ISSUE 71, PEANUTS, Part 1: Tennessee Peanuts, Red & White
Tennessee Peanuts (Red & White)
The peanut belt in Tennessee historically girdled the Tennessee River. Posey, Humphrey, and Hickman Counties began planting peanuts intensively in the decades after the Civil War. 1869 was the first year a crop report was published in the Nashville papers. A commentator in the 1880s surveyed the kinds of Tennessee peanuts that came to market: “There are three different varieties of the peanut, viz: the white, with running vine and heavy foliage, the white, with erect vine and sparse foliage, and the red with erect vine and sparse foliage. The white peanut does best on weak lands with light sandy and gravelly soil which has been some time in cultivation. The red peanut does best on fresh creek lands with soil as described above for the white peanut. Neither the white nor the read does well on strong, rich soils, as they grow too much vine and foliage” [“Where Peanuts Grow,” Evansville Journal (May 13, 1883), 2].
The erect habit of two forms of the Tennessee Peanut point to a lineage. In the late 1860s the Spanish Peanut began to be imported from Valencia to Virginia and other parts South. The hallmark of the Spanish Peanut was that it grew as in a bush format rather than running on the ground as a mat like the Carolina African peanut, the ancestral Southern Peanut. The Tennessee was smaller than the Virginia, which in the 1870s emerged as the dominant roasting nut on the American market. The peanut skin had two colors. Obviously it crossed with the Carolina peanut, and certain of the White Tennessee Peanuts reverted to the old running configuration.
The Tennessee Peanuts became commodity produce by concentrating on Midwestern markets. The late 1870s and 1880s the chief depot for distribution of the peanut was Cincinnati. Chicago, St. Louis, Louisville, and Pittsburg became subsidiary hubs.

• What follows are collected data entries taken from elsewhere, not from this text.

Lemma trim_join_plain ws toks :
  forallb isTrimSpace ws = true →
  Forall (fun t => plainToken t = true) toks →
  toks ≠ [] →
  trim (join (44 :: ws) toks) = join (44 :: ws) toks.
Proof.
  intros Hws Hall Hne.
  assert (Hend : trimEnd (join (44 :: ws) toks) = join (44 :: ws) toks
                 ∧ join (44 :: ws) toks ≠ []).
  { induction Hall as [|t r Ht Hr IH]; [done|].
    destruct (plainToken_facts t Ht)
      as (c & t' & -> & _ & _ & _ & l & r0 & E & Hl & _).
    destruct r as [|t1 r1].
    - cbn [join]. split; [by eapply trimEnd_last|done].
    - destruct IH as [IH1 IH2]; [done|].
      change (join (44 :: ws) ((c :: t') :: t1 :: r1))
        with ((c :: t') ++ (44 :: ws) ++ join (44 :: ws) (t1 :: r1)).
      split; [|done].
      rewrite trimEnd_app by (rewrite trimEnd_app, IH1; [by destruct ws|];
                              by rewrite IH1).
      rewrite trimEnd_app by (by rewrite IH1).
      by rewrite IH1. }
  destruct Hend as [Hend _].
  unfold trim.
  destruct Hall as [|t r Ht Hr]; [done|].
  destruct (plainToken_facts t Ht) as (c & t' & -> & Hc & _).
  assert (Hj : ∃ x, join (44 :: ws) ((c :: t') :: r) = c :: x)
    by (destruct r; simpl; eauto).
  destruct Hj as [x Hx]. rewrite Hx in *.
  by rewrite trimStart_head.
Qed.

Section WithNumberFormat.

Variable nf : jsstring → jsstring.

Lemma strictArray_starts_with_bracket text l :
  strictArray nf text = Some l →
  ∃ pre r, text = pre ++ 91 :: r ∧ forallb isJsonSpace pre = true.
Proof.
  unfold strictArray.
  destruct (JSON_parse text) as [[]| |] eqn:H; try done.
  intros _. by apply JSON_parse_array_starts_with_bracket in H.
Qed.
Lemma count_indent_measures_last_line_witness :
  let st := {| lexer := lexer_at (chr " " :: LF :: TAB :: codes " x");
               symbols := requested []; indents := stack_of [] |} in
  input (lexer st) = [chr " "; LF] ++ [TAB; chr " "] ++ codes "x"
  /\ Forall (fun c => is_indent c = true) [chr " "; LF]
  /\ ([chr " "; LF] = [] \/ is_newline (last [chr " "; LF] 0) = true)
  /\ Forall (fun c => is_blank c = true) [TAB; chr " "]
  /\ is_indent (hd 0 (codes "x")) = false
  /\ count_indent st = (9, skip 4 st)
  /\ input (lexer (snd (count_indent st))) = codes "x".
Proof.
  intros st.
  assert (Hpre : Forall (fun c => is_indent c = true) [chr " "; LF])
    by (repeat constructor).
  assert (Hline : Forall (fun c => is_blank c = true) [TAB; chr " "])
    by (repeat constructor).
  assert (Hlast : [chr " "; LF] = []
                  \/ is_newline (last [chr " "; LF] 0) = true)
    by (right; reflexivity).
  split; [reflexivity|]. split; [exact Hpre|]. split; [exact Hlast|].
  split; [exact Hline|]. split; [reflexivity|].
  apply (count_indent_measures_last_line
           [chr " "; LF] [TAB; chr " "] (codes "x") st);
    [reflexivity | exact Hpre | exact Hlast | exact Hline | reflexivity].
Defined.
(** * Open WebUI provider pipes: a shallow embedding

    The repository holds five adapter modules ("pipes") for Open WebUI:
    [cloudflare_pipe.py], [deepseek_pipe.py], [mistral_pipe.py],
    [perplexity_pipe.py] and [xai_pipe.py].  This development embeds their
    request translation, response extraction and server-sent-event decoding
    as Rocq functions and states the properties of the specification about
    them.

    Conventions of the embedding:
    - Python text ([str]) is a Rocq [string]; each character stands for a
      code point below 256.
    - Python objects that travel through the pipes (request bodies, parsed
      JSON) are values of [pyval]; a [dict] is an association list in
      insertion order whose keys are pairwise distinct.
    - An operation that can raise returns a [result]; the exception carries
      its class (which [except] clause catches it) and its [str(e)] text.
    - A generator is the list of values it yields together with the way it
      ends (exhausted, or an exception leaving the generator).
    - The interpreter services the pipes rely on ([json.loads], the text
      form of non-string objects) and the HTTP transport ([requests.post])
      are interfaces: [PyRuntime] and [Transport]. *)

From Stdlib Require Import String Ascii List ZArith Bool Lia.
From Stdlib Require Import SpecFloat DecimalString.
Import ListNotations.
Local Open Scope string_scope.
Local Open Scope list_scope.
Set Warnings "-register-all".

(** ** Text primitives *)

Module Text.

(** The double-quote character, as a one-character text. *)
Definition dq : string := String (ascii_of_nat 34) EmptyString.

(** A line feed. *)
Definition nl : string := String (ascii_of_nat 10) EmptyString.

(** [quoted s] is [s] between double quotes. *)
Definition quoted (s : string) : string := dq ++ s ++ dq.

(** [s.startswith(p)] *)
Definition startswith (s p : string) : bool := String.prefix p s.

(** [s[n:]] *)
Fixpoint drop (n : nat) (s : string) : string :=
  match n, s with
  | O, _ => s
  | S k, EmptyString => EmptyString
  | S k, String _ s' => drop k s'
  end.

(** [sub in s] on two texts: [sub] occurs in [s]. *)
Fixpoint contains (sub s : string) : bool :=
  String.prefix sub s ||
  match s with
  | EmptyString => false
  | String _ s' => contains sub s'
  end.

(** [s.split(sep, 1)[1]] for a one-character separator: the text after the
    first [sep]; [None] stands for the [IndexError] of a text without
    separator. *)
Fixpoint after_first (sep : ascii) (s : string) : option string :=
  match s with
  | EmptyString => None
  | String c s' => if Ascii.eqb c sep then Some s' else after_first sep s'
  end.

(** [s.replace(old, new)] for a non-empty [old]: every non-overlapping
    occurrence, leftmost first.  [skip] counts the characters of an
    occurrence that are still to be passed over. *)
Fixpoint replace_from (old new : string) (skip : nat) (s : string) : string :=
  match s with
  | EmptyString => EmptyString
  | String c s' =>
      match skip with
      | S k => replace_from old new k s'
      | O =>
          if String.prefix old s
          then new ++ replace_from old new (String.length old - 1) s'
          else String c (replace_from old new 0 s')
      end
  end.

Definition replace (old new s : string) : string := replace_from old new 0 s.

(** [c.isspace()] for a code point below 256. *)
Definition is_space (c : ascii) : bool :=
  let n := nat_of_ascii c in
  (Nat.leb 9 n && Nat.leb n 13) || (Nat.leb 28 n && Nat.leb n 32)
  || Nat.eqb n 133 || Nat.eqb n 160.

Fixpoint lstrip (s : string) : string :=
  match s with
  | EmptyString => EmptyString
  | String c s' => if is_space c then lstrip s' else s
  end.

Fixpoint rstrip (s : string) : string :=
  match s with
  | EmptyString => EmptyString
  | String c s' =>
      match rstrip s' with
      | EmptyString => if is_space c then EmptyString else String c EmptyString
      | r => String c r
      end
  end.

(** [s.strip()] *)
Definition strip (s : string) : string := rstrip (lstrip s).

(** [sep.join(parts)] *)
Definition join (sep : string) (parts : list string) : string :=
  String.concat sep parts.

When plants nurtured in one place, climate, and soil are transplanted to another locale and environment, the epigenetics of the plant (a set of chemical triggers that determines which genetic traits get turned off or on) alters its form. In Tennessee the Spanish peanut developed a tendency to produce three or four “nuts” in a pod, more than the standard two found in Carolina African or Virginia peanuts. An early newspaper blurb remarked this and noted one unattractive alteration: “The Tennessee Peanut has three meats but is ill flavored” [“Interesting Notes,” South Bend Weekly Tribune (April 13, 1872), 1]. It would take a decade of seed selection and care in soil selection to improve the flavor enough to compete head to head to Virginia peanuts in the market. Another thing: the skins on the peanuts (white and red) grew more adherent than the original Spanish. Confectioners prefer smaller nuts with easily stripped skins. The Tennessee had the former, but were not so tractable to processing as the Spanish. Hence the long lived retention of the Spanish/Red Valencia varieties in the South.
At the turn of the 20th century Tennessee Peanuts joined other items in masting schemes for hogs. In 1908 a Tennessee Peanut Association was formed. And in 1914 Tennessee Peanut Butter launched upon the market for grocery goods.